I swam underwater as far as I could before surfacing to take a breath.

  It was an accident. He was playing, trying to get the strawberry. But I felt like I was still on that swing. The backward us and forward we, pendulum perfect, changing minds and circumstances . . . I forced myself not to look back at where Cade was standing. What are you doing to me? I wanted to ask him. You catch me, kiss me, or at least I think you do. Maybe I kissed you. And now Tuesday will never be ordinary.

  CADE

  It shouldn’t have happened. We were running a play that worked, and it had to work now more than ever. For just a couple more weeks, people had to believe Jane was my cousin. Last I checked, cousins don’t kiss. But was it even a kiss? Maybe I was feeling something she wasn’t: flight risk. From the get-go, Jane was perpetually one headline, one wrong glance away from running. My house was already haunted by my mother. I didn’t need the ghost of Jane to steal my barn.

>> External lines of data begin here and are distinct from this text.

(** C10.  [ServeHTTP], [Cleanup] and [Stop] do not use their receiver:
    they give the same result for any two receivers.  They leave [tr]
    alone, change no limiter but the one [tr] points to, and do the
    same whatever the other limiters hold.  [NewHTTPThrottler] makes two
    new limiters, stores the first in [tr] and returns the second; so
    after it [tr] points to a limiter with counters 0 and an empty
    registry, whatever was there before, and the limiter it returned is
    still as it was made after any request is served. *)
Theorem only_the_package_limiter_is_used :
  (forall r r' hw hr next w,
     ServeHTTP r hw hr next w = ServeHTTP r' hw hr next w)
  /\ (forall r r' ct w, Cleanup_start r ct w = Cleanup_start r' ct w)
  /\ (forall r r' w, Stop r w = Stop r' w)
  /\ (forall r hw hr next, touches_only_tr (ServeHTTP r hw hr next))
  /\ (forall r ct, touches_only_tr (Cleanup_start r ct))
  /\ (forall ct, touches_only_tr (Cleanup_tick ct))
  /\ (forall r, touches_only_tr (Stop r))
  /\ (forall count w,
        exists g l w',
          NewHTTPThrottler count w = Ok (Some l) w'
          /\ tr w' = Some g /\ g <> l
          /\ heap w !! g = None /\ heap w !! l = None
          /\ heap w' !! g = Some (newLimiter count)
          /\ heap w' !! l = Some (newLimiter count)
          /\ global w' = Some (newLimiter count)
          /\ forall k y, heap w !! k = Some y -> heap w' !! k = Some y)
  /\ (forall count w p w1 r hw hr next a w2,
        NewHTTPThrottler count w = Ok p w1 ->
        ServeHTTP r hw hr next w1 = Ok a w2 ->
        load p w2 = Ok (newLimiter count) w2).
Proof.
  split; [reflexivity |]. split; [reflexivity |]. split; [reflexivity |].
  split; [intros r hw hr next w; apply only_at_ServeHTTP |].
  split; [intros r ct w; apply only_at_Cleanup_start |].
  split; [intros ct w; apply only_at_Cleanup_tick |].
  split; [intros r w; apply only_at_Stop |].
  assert (Hnew : forall count w,
    let g := length (heap w) in
    let w' := set_heap (heap w ++ [newLimiter count; newLimiter count])
                (set_tr (Some g) w) in
    heap w' !! g = Some (newLimiter count)
    /\ heap w' !! S g = Some (newLimiter count)).
  { intros count w. cbv zeta. cbn [heap set_heap set_tr]. split.
    - apply list_lookup_middle. reflexivity.
    - change (heap w ++ [newLimiter count; newLimiter count])
        with (heap w ++ [newLimiter count] ++ [newLimiter count]).
      rewrite app_assoc. apply list_lookup_middle.
      rewrite length_app. cbn. lia. }
  split.
  - intros count w. destruct (Hnew count w) as [Hg Hl].
    eexists _, _, _. split; [apply NewHTTPThrottler_eq |].
    split; [reflexivity |]. split; [lia |].
    split; [apply lookup_ge_None; lia |].
    split; [apply lookup_ge_None; lia |].
    split; [exact Hg |]. split; [exact Hl |].
    split; [unfold global; cbn [tr set_heap set_tr]; exact Hg |].
    intros k y Hk. cbn [heap set_heap set_tr].
    now apply lookup_app_l_Some.
  - intros count w p w1 r hw hr next a w2 Hn Hs.
    rewrite NewHTTPThrottler_eq in Hn. injection Hn as <- <-.
    destruct (Hnew count w) as [_ Hl].
    apply load_at.
    apply (only_at_untouched _ _ _ _ _ _ (only_at_ServeHTTP _ r hw hr next) Hs).
    + cbn [tr set_heap set_tr]. intros [= E]. lia.
    + exact Hl.
Qed.

Lemma only_the_package_limiter_is_used_witness :
  NewHTTPThrottler 2 init = Ok (Some 1%nat) one_limiter
  /\ ServeHTTP (Some 1%nat) hw0 post_abc accept one_limiter
     = Ok (accept hw0 post_abc) one_record
  /\ load (Some 1%nat) one_record = Ok (newLimiter 2) one_record
  /\ (servingCount <$> global one_record) = Some 1
  /\ NewHTTPThrottler 7 one_record = Ok (Some 3%nat) second_limiter
  /\ global second_limiter = Some (newLimiter 7)
  /\ ServeHTTP (Some 1%nat) hw0 post_xyz accept second_limiter
     = Ok (accept hw0 post_xyz) second_record
  /\ load (Some 3%nat) second_record = Ok (newLimiter 7) second_record.
Proof.
  destruct only_the_package_limiter_is_used
    as (_ & _ & _ & _ & _ & _ & _ & _ & Hret).
  assert (H1 : NewHTTPThrottler 2 init = Ok (Some 1%nat) one_limiter)
    by (vm_compute; reflexivity).
  assert (H2 : ServeHTTP (Some 1%nat) hw0 post_abc accept one_limiter
               = Ok (accept hw0 post_abc) one_record)
    by (vm_compute; reflexivity).
  assert (H3 : NewHTTPThrottler 7 one_record = Ok (Some 3%nat) second_limiter)
    by (vm_compute; reflexivity).
  assert (H4 : ServeHTTP (Some 1%nat) hw0 post_xyz accept second_limiter
               = Ok (accept hw0 post_xyz) second_record)
    by (vm_compute; reflexivity).
  split; [exact H1 |]. split; [exact H2 |].
  split; [exact (Hret _ _ _ _ _ _ _ _ _ _ H1 H2) |].
  split; [vm_compute; reflexivity |].
  split; [exact H3 |].
  split; [vm_compute; reflexivity |].
  split; [exact H4 |].
  exact (Hret _ _ _ _ _ _ _ _ _ _ H3 H4).
Defined.

(** ** Further properties of [ServeHTTP] *)

Lemma mutating_request_verdict_witness :
  exists hw' w',
    ServeHTTP None hw0 post_abc accept stale_world = Ok hw' w'
    /\ hw' = accept hw0 post_abc
    /\ served w' = served stale_world ++ [post_abc].
Proof.
  destruct (mutating_request_verdict None hw0 post_abc accept stale_world
              0%nat stale_limiter (conj eq_refl eq_refl) eq_refl eq_refl)
    as (hw' & w' & Hs & Hv).
  exists hw', w'. split; [exact Hs | exact Hv].
Defined.

Lemma recv_count_restored_witness :
  exists hw' w' x',
    ServeHTTP None hw0 post_abc accept stale_world = Ok hw' w'
    /\ installed w' 0 x' /\ reqRecvCount x' = 0.
Proof.
  apply (recv_count_restored None hw0 post_abc accept stale_world 0%nat
           stale_limiter (conj eq_refl eq_refl) eq_refl eq_refl eq_refl).
  vm_compute. split; [discriminate | reflexivity].
Defined.

Lemma isSuccess_range st : isSuccess st = true <-> 200 <= st < 205.
Proof.
  unfold isSuccess, StatusOK, StatusResetContent.
  destruct ((200 <=? st) && (st <? 205)) eqn:H; cbv iota.
  - apply andb_true_iff in H as [H1 H2].
    apply Z.leb_le in H1. apply Z.ltb_lt in H2.
    split; [intros _; lia | reflexivity].
  - split; [discriminate |]. intros [A B].
    apply andb_false_iff in H as [H | H];
      [apply Z.leb_gt in H | apply Z.ltb_ge in H]; lia.
Qed.

Lemma done_status st :
  isSuccess st || (st =? StatusInternalServerError) = true
  <-> 200 <= st < 205 \/ st = 500.
Proof.
  rewrite orb_true_iff, isSuccess_range. unfold StatusInternalServerError.
  rewrite Z.eqb_eq. reflexivity.
Qed.

(** The conditions under which a poll removes the record [reqID]. *)
Lemma poll_target_Some x hw hw' hr reqID :
  poll_target x hw hw' hr = Some reqID <->
  negroni hw = true /\ polled hr = Some reqID
  /\ (200 <= status hw' < 205 \/ status hw' = 500)
  /\ is_Some (requestCache x !! reqID)
  /\ Header_Get (ReqHeader hr) "X-Pending" <> "true"%string.
Proof.
  unfold poll_target, polled. cbv zeta.
  set (urlPart := strings_Split (strings_TrimRight (URL_Path hr) "/") "/").
  rewrite <- done_status.
  destruct (negroni hw).
  2:{ split; [discriminate | intros (H & _); discriminate]. }
  destruct (3 <=? length urlPart)%nat eqn:Hlen.
  2:{ split; [discriminate |]. intros (_ & Hp & _).
      apply lookup_lt_Some in Hp. apply Nat.leb_gt in Hlen. lia. }
  destruct (isSuccess (status hw') || _).
  2:{ split; [discriminate | intros (_ & _ & H & _); discriminate]. }
  destruct (urlPart !! 2%nat) as [k|].
  2:{ split; [discriminate | intros (_ & H & _); discriminate]. }
  destruct (requestCache x !! k) as [t|] eqn:Hk.
  2:{ split; [discriminate |]. intros (_ & [= <-] & _ & [v Hv] & _).
      rewrite Hk in Hv. discriminate. }
  destruct (String.eqb (Header_Get (ReqHeader hr) "X-Pending") "true") eqn:Hx;
    cbn [negb].
  - apply String.eqb_eq in Hx.
    split; [discriminate | intros (_ & _ & _ & _ & H); contradiction].
  - apply String.eqb_neq in Hx. split.
    + intros [= <-]. rewrite Hk. repeat split; eauto.
    + intros (_ & [= <-] & _). reflexivity.
Qed.

(** X3.  A [GET] with a limiter in place calls the handler, returns its
    answer, and removes at most one record: the record named by the
    third piece of the trimmed path is deleted and [servingCount]
    decremented exactly when the writer is a [negroni.ResponseWriter],
    the status is in [200, 205) or 500, the record is there and the
    request carries no [X-Pending: true]; in every other case the
    limiter is left as it is.  A [GET] never adds a record. *)
Theorem status_poll_removes_at_most_its_record r hw hr next w l x :
  installed w l x -> lock x = false -> Method hr = MethodGet ->
  exists w' x',
    ServeHTTP r hw hr next w = Ok (next hw hr) w'
    /\ installed w' l x'
    /\ served w' = served w ++ [hr]
    /\ ((exists reqID,
           (negroni hw = true /\ polled hr = Some reqID
            /\ (200 <= status (next hw hr) < 205 \/ status (next hw hr) = 500)
            /\ is_Some (requestCache x !! reqID)
            /\ Header_Get (ReqHeader hr) "X-Pending" <> "true"%string)
           /\ requestCache x' = delete reqID (requestCache x)
           /\ servingCount x' = uint32 (servingCount x - 1)
           /\ reqRecvCount x' = reqRecvCount x)
        \/ (x' = x
            /\ forall reqID,
                 ~ (negroni hw = true /\ polled hr = Some reqID
                    /\ (200 <= status (next hw hr) < 205
                        \/ status (next hw hr) = 500)
                    /\ is_Some (requestCache x !! reqID)
                    /\ Header_Get (ReqHeader hr) "X-Pending" <> "true"%string))).
Proof.
  intros I0 L Hm. rewrite (ServeHTTP_get_free r hw hr next w l x I0 L Hm).
  destruct (poll_target x hw (next hw hr) hr) as [reqID|] eqn:Hp.
  - eexists _, (forget reqID x). split; [reflexivity |].
    split; [apply (installed_put (serve hr w) l x); exact I0 |].
    split; [reflexivity |]. left. exists reqID.
    apply poll_target_Some in Hp. split; [exact Hp |]. repeat split.
  - exists (serve hr w), x. split; [reflexivity |].
    split; [exact I0 |]. split; [reflexivity |]. right.
    split; [reflexivity |]. intros reqID Hc.
    apply poll_target_Some in Hc. rewrite Hp in Hc. discriminate.
Qed.

Lemma status_poll_removes_at_most_its_record_witness :
  exists w' x',
    ServeHTTP None hw0 poll_abc finished stale_world
    = Ok (finished hw0 poll_abc) w'
    /\ installed w' 0 x'
    /\ served w' = served stale_world ++ [poll_abc].
Proof.
  destruct (status_poll_removes_at_most_its_record None hw0 poll_abc finished
              stale_world 0%nat stale_limiter (conj eq_refl eq_refl)
              eq_refl eq_refl)
    as (w' & x' & Hs & Hi & Hserved & _).
  exists w', x'. split; [exact Hs |]. split; [exact Hi | exact Hserved].
Defined.

(** X4.  With a limiter in place and its lock free, [ServeHTTP] returns
    for every request, whatever its method: it neither panics nor
    blocks.  The handler is called exactly once and its answer
    returned, except for a mutating request over the limit, for which
    the handler is not called and the answer is 429. *)
Theorem ServeHTTP_returns_and_calls_the_handler_once r hw hr next w l x :
  installed w l x -> lock x = false ->
  exists hw' w',
    ServeHTTP r hw hr next w = Ok hw' w'
    /\ tr w' = tr w
    /\ if mutating hr
          && ((maxcount x <=? servingCount x)
              || (maxcount x <=? uint32 (reqRecvCount x + 1)))
       then served w' = served w /\ status hw' = StatusTooManyRequests
       else served w' = served w ++ [hr] /\ hw' = next hw hr.
Proof.
  intros I0 L. destruct (mutating hr) eqn:Hmut; cbn [andb].
  - rewrite (ServeHTTP_mutating r hw hr next w l x I0 L Hmut). cbv zeta.
    cbn [reqRecvCount recvInc set_reqRecvCount].
    destruct ((maxcount x <=? servingCount x) || _).
    + eexists _, _. split; [reflexivity |]. repeat split.
    + destruct (negroni hw); (eexists _, _; split; [reflexivity |]);
        repeat split.
  - destruct (String.eqb (Method hr) MethodGet) eqn:Hget.
    + apply String.eqb_eq in Hget.
      rewrite (ServeHTTP_get_free r hw hr next w l x I0 L Hget).
      eexists _, _. split; [reflexivity |].
      destruct (poll_target _ _ _ _); repeat split.
    + rewrite (ServeHTTP_other r hw hr next w Hmut Hget).
      eexists _, _. split; [reflexivity |]. repeat split.
Qed.

Lemma ServeHTTP_returns_and_calls_the_handler_once_witness :
  exists hw' w',
    ServeHTTP None hw0 poll_abc finished stale_world = Ok hw' w'
    /\ served w' = served stale_world ++ [poll_abc]
    /\ hw' = finished hw0 poll_abc.
Proof.
  destruct (ServeHTTP_returns_and_calls_the_handler_once None hw0 poll_abc
              finished stale_world 0%nat stale_limiter (conj eq_refl eq_refl)
              eq_refl)
    as (hw' & w' & Hs & _ & Hv).
  exists hw', w'. split; [exact Hs | exact Hv].
Defined.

  “You went swimming without us and I had to take the bus!” Jojo yelled at us all the way to school the next day.

  “It would have been nice if we could have all gone to the quarry,” Mattey said. “On the weekend, though, so we wouldn’t get in trouble for skipping.”

  “It wasn’t like it was a plan,” I tried to smooth things over.

  Jojo still stomped off as soon as we pulled into the school parking lot, only to come to a screeching halt the second she rounded the corner. “What the . . .”

  Graffiti covered the wall.

  WETBACKS GO HOME.

  “Nice way to start the day.” Fajardo came up beside Jane and me. His grim expression was one I’d never seen on his happy-go-lucky face.

  Gunner was right behind him. He put a hand on the small of Jane’s back. I stifled the urge to push it off.

  “You know my mom will get her guys on this,” Gunner said.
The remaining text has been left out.